PROBLEM DETAILS » Where in the records does the word "then" appear? Copy each line that holds it.

Collected data

● ● ●

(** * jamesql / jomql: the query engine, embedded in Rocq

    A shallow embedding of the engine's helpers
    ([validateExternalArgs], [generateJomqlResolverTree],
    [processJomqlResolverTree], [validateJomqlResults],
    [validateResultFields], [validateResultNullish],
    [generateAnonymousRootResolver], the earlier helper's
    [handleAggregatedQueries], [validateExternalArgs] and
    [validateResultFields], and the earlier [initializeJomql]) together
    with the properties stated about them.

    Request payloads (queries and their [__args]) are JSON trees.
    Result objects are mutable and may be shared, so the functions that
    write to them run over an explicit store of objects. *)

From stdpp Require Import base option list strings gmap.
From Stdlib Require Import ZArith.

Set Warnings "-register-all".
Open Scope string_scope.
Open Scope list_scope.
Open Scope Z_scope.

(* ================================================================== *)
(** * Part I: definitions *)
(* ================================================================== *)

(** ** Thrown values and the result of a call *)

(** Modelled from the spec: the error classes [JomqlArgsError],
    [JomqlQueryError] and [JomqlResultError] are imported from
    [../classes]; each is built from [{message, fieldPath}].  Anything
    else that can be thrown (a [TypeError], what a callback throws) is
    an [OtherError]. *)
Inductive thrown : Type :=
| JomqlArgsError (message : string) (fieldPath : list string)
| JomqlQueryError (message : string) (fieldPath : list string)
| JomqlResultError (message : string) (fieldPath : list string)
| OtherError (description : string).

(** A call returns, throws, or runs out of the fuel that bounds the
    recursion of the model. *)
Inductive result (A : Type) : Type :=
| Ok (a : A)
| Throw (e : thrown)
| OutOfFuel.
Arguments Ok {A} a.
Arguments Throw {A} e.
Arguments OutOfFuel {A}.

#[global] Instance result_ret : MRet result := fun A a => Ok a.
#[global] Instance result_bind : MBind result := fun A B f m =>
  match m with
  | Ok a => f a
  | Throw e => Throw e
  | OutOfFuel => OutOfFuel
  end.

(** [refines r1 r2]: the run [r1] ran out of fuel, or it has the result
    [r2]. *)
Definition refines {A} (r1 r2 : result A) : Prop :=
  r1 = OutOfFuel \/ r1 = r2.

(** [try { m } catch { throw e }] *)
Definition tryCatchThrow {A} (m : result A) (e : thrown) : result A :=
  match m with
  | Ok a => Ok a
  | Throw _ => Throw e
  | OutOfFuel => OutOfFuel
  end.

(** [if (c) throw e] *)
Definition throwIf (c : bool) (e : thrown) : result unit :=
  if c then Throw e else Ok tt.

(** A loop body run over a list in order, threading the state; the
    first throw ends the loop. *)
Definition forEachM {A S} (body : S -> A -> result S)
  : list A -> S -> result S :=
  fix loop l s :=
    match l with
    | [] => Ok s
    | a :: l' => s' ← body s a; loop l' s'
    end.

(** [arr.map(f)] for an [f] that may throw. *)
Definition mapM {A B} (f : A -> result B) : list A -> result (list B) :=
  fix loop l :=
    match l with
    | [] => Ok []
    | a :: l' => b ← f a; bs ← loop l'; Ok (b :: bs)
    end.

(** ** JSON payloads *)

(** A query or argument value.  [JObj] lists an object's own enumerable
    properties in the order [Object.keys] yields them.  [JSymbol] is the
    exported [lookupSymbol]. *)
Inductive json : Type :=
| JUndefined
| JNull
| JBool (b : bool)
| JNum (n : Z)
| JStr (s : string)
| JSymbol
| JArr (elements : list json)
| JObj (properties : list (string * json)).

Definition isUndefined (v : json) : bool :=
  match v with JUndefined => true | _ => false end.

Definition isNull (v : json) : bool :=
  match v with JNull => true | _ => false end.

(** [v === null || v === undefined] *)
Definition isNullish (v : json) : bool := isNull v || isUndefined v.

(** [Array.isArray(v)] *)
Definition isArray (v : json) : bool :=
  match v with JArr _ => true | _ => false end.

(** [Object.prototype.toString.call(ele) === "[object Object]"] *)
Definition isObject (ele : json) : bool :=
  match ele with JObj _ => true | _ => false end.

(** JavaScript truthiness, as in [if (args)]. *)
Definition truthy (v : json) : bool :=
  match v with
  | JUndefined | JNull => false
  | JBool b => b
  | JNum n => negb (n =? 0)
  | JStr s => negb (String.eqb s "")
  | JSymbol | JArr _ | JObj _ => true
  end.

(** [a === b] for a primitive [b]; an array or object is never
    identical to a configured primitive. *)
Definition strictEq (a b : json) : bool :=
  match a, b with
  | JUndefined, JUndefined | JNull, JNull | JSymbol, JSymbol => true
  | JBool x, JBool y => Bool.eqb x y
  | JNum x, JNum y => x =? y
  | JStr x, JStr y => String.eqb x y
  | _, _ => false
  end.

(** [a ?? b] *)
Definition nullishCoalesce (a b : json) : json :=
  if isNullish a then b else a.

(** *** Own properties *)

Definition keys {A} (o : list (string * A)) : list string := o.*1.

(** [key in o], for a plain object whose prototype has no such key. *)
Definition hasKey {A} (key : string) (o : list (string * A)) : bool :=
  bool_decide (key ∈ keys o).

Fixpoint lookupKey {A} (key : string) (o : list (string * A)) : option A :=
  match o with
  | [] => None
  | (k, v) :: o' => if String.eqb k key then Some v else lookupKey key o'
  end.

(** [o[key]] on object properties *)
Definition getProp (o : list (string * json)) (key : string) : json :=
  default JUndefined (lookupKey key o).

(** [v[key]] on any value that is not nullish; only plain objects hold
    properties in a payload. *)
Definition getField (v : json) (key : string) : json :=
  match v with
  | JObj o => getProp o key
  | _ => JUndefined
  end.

● ● ●

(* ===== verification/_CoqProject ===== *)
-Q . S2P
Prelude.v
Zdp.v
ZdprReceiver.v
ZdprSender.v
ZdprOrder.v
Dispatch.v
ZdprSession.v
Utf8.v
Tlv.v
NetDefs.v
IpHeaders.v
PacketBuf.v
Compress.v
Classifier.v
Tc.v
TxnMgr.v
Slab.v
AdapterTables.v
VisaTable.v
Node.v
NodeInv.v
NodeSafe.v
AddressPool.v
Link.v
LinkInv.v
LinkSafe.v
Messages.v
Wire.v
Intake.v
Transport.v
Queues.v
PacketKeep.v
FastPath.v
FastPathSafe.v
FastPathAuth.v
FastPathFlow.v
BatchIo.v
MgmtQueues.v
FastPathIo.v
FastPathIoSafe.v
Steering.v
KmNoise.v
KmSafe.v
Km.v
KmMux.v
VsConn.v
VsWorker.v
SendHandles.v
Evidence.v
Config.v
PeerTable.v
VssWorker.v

● ● ●

RESULT OF THIS TASK »
  if c then Throw e else Ok tt.
  if isNullish a then b else a.
  | (k, v) :: o' => if String.eqb k key then Some v else lookupKey key o'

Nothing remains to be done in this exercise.